THORIUM ENERGY AND INDIA
Ø Immense Energy of Thorium: -
Thorium is one of the most abundant enlisted radioactive elements found on earth. Although Thorium exists in nature in a single isotopic form — Th-232, it creates a massive amount of energy that can meet the demand of a country like India for many years. Many people think that producing energy from radioactive elements will be very dangerous. Well, it may have been in the past because of the use of a different kind of fuel, but in the case of Thorium, we can harvest its energy without much risk.
Ø Nuclear Energy and its Origin: -
The principle of nuclear fission energy is simple. When we split the nucleus of an atom, we get much energy. For example, if a neutron hits a U-235 atom, it splits into two lighter atoms (Ba-141 & Kr-92) with three neutrons. These three neutrons hit the other three U-235 atoms and do the same. In this way, the chain reaction goes on, and we get massive energy. But the question is, where does this energy come from? If we put this reaction into an equation we will get,
mass of {the neutron + U-235} (before the reaction) = 236.053 atomic mass and mass of {three neutrons + barium + krypton atom} (after the reaction) = 235.867 atomic mass. So clearly, the reduction of mass (236.053–235.867 = 0.186 atomic mass), which obeys the famous formula of Einstein E=mc², leads to the production of immense energy.
Ø All about Nuclear Plants: -
A nuclear power plant is where electric energy is produced from nuclear energy through a nuclear reactor. Inside the reactor chamber, fuel rods contain nuclear fuel (ex: U-235). Inside the fuel rod, the uranium atom gets split, and according to the previous reaction we discussed, heat energy is created. Around those rods, we have water which gets turned into steam which further drives the steam turbine and generates electricity. But there are control rods inside the reactors. Those rods, generally made of cadmium or boron, absorb the extra neutrons. It maintains the reactor’s temperature by ceasing the chain reaction and preventing the reactor from becoming an atom bomb. So, you can see there is no carbon emission in this process, and the operation of a nuclear power plant is entirely green.
Ø Radiation Waste: -
Radioactive waste is just a byproduct of this process. When the uranium atom (fuel) gets split, it turns into barium, krypton, and other light periodic elements. Because these waste products are radioactive, they are hazardous. But some of them have a shorter half-life, so they turn into the stable nucleus, and other hot radioactive wastes are removed. However, by proper planning, nuclear waste can be recycled to make new fuel and byproducts.
Ø Why is Thorium better?
I. Because of its stability, Thorium is more abundant than Uranium.

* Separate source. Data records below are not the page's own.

Lemma parseOffsets_dialect name f1 f2 f3 rest fc :
  parseOffsets (dialectId name f1 f2 f3 rest)
    {| firstColon := fc;
       underscoreBeforeColon := len name + 1 + len f1 + 1 + len f2;
       secondUnderscoreBeforeColon := len name + 1 + len f1;
       thirdUnderscoreBeforeColon := len name |}
  = match sscanf_d f1 with
    | None => fail (BadOffset1 (dialectId name f1 f2 f3 rest))
    | Some o1 =>
        match f2 with
        | [] => ok (o1, o1)
        | _ :: _ =>
            match sscanf_d f2 with
            | None => fail (BadOffset2 (dialectId name f1 f2 f3 rest))
            | Some o2 => ok (o1, o2)
            end
        end
    end.
Proof.
  unfold parseOffsets. cbn [thirdUnderscoreBeforeColon
    secondUnderscoreBeforeColon underscoreBeforeColon].
  unfold dialectId at 1. unfold len at 1.
  rewrite at_offset_after, (sscanf_d_stop f1 _ _ underscore_stops_number).
  destruct (sscanf_d f1) as [o1|]; [|reflexivity].
  assert (E : dialectId name f1 f2 f3 rest
              = (name ++ "_"%char :: f1)
                  ++ "_"%char :: f2 ++ "_"%char :: f3 ++ ":"%char :: rest).
  { unfold dialectId. now rewrite <- app_assoc, <- app_comm_cons. }
  assert (L : len name + 1 + len f1
              = Z.of_nat (List.length (name ++ "_"%char :: f1))).
  { unfold len. rewrite length_app. simpl. lia. }
  destruct f2 as [|c f2].
  - change (len []) with 0.
    now rewrite Z.add_0_r, Z.eqb_refl.
  - destruct (Z.eqb_spec (len name + 1 + len f1 + 1 + len (c :: f2))
                (len name + 1 + len f1 + 1)) as [A|_].
    + unfold len in A. simpl List.length in A. lia.
    + rewrite E at 1. rewrite L, at_offset_after.
      now rewrite (sscanf_d_stop (c :: f2) _ _ underscore_stops_number).
Qed.

Lemma lookupContigName_dialect genome name f1 f2 f3 rest fc u1 u2 :
  lookupContigName genome (dialectId name f1 f2 f3 rest)
    {| firstColon := fc; underscoreBeforeColon := u1;
       secondUnderscoreBeforeColon := u2;
       thirdUnderscoreBeforeColon := len name |}
  = if contigNameMaxSize <=? len name
    then fail (ContigNameTooLong (dialectId name f1 f2 f3 rest))
    else match getOffsetOfContig genome name with
         | None => fail (UnknownContig name)
         | Some base => ok (name, base)
         end.
Proof.
  unfold lookupContigName. cbn [thirdUnderscoreBeforeColon].
  destruct (contigNameMaxSize <=? len name); [reflexivity|].
  unfold check, bind, ok. unfold dialectId, len. now rewrite firstn_prefix.
Qed.

(** The decoder on an identifier of the dialect. *)
Lemma decodeId_dialect genome name f1 f2 f3 rest :
  dialectFields name f1 f2 f3 = true ->
  decodeId genome (dialectId name f1 f2 f3 rest)
  = dialectDecoding genome name f1 f2 f3 rest.
Proof.
  intros H. unfold decodeId, dialectDecoding.
  rewrite (findUnderscores_dialect _ _ _ _ _ H). unfold ok at 1, bind at 1.
  rewrite parseOffsets_dialect, lookupContigName_dialect.
  destruct (sscanf_d f1) as [o1|]; [|reflexivity].
  destruct f2 as [|c f2].
  - unfold ok, bind.
    destruct (contigNameMaxSize <=? len name); [reflexivity|].
    now destruct (getOffsetOfContig genome name).
  - destruct (sscanf_d (c :: f2)) as [o2|]; [|reflexivity].
    unfold ok, bind.
    destruct (contigNameMaxSize <=? len name); [reflexivity|].
    now destruct (getOffsetOfContig genome name).
Qed.

Lemma underscoreBefore_split id pre tail :
  id = pre ++ tail ->
  (lacks "_" pre = true /\ underscoreBefore id (len pre) = -1)
  \/ exists pre' f,
       pre = pre' ++ "_"%char :: f /\ lacks "_" f = true
       /\ underscoreBefore id (len pre) = len pre'.
Proof.
  intros ->. unfold underscoreBefore, len. rewrite Nat2Z.id.
  apply scanBack_split.
Qed.

Lemma check_len (s : list ascii) (d : Diag) : check (len s <? 0) d = ok tt.
Proof.
  unfold check. destruct (Z.ltb_spec (len s) 0) as [H|H]; [|reflexivity].
  unfold len in H. lia.
Qed.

II. There is a safe side of Thorium. Unlike Uranium, it’s not fissile. So, if we bring much Thorium together, it will not split and explode.
III. When a Thorium atom absorbs a neutron, it turns into protactinium-233. As it is an unstable atom, it decays and turns into U-233. After separation from Thorium, this uranium atom can produce energy in its way.
IV. Thorium-based reactors are much safer because the chain reaction can easily be stopped, and the process does not have to take under extreme pressures.
Ø What’s the stand of India?
India could power its entire population with clean energy for more than 1000 years based on just its thorium reserves. But if India has the highest reservoir of Thorium in the whole world, why aren’t we running on nuclear energy?
Here are some possible reasons:
I. People are afraid of nuclear plants because of the horrible accidents at Fukushima in Japan, Chernobyl in Ukraine, and three-mile island in the United States in the last two decades. So, it’s challenging to convince people that nuclear energy is safe and reliable in terms of deaths per year.
II. Thorium is not a fissile element and thus can’t directly undergo fission and produce energy. As discussed earlier, it takes three stages to reach U-235 and then harness the power, which is quite challenging and expensive. However, Bhabha Atomic Research Centre (BARC) is working on the research and development of this area.
III. The third reason can be that Thorium doesn’t produce military-grade products used in nuclear weapons. So, it doesn’t attract our government for funding.
IV. Maybe India lacks the knowledge to build first-stage thorium reactors because it’s a relatively new concept and because India has a massive brain drain.
However, on the other side, nobody but China has built a new Thorium reactor and currently investing in Thorium for future energy sources. China’s reactors will be fluoride salt-based. Those salts will act as a coolant to transport the heat from the reactor.
In the end, we hope that soon, our country, India, will also overcome all its barriers and will be able to harness nuclear energy by building Thorium reactors.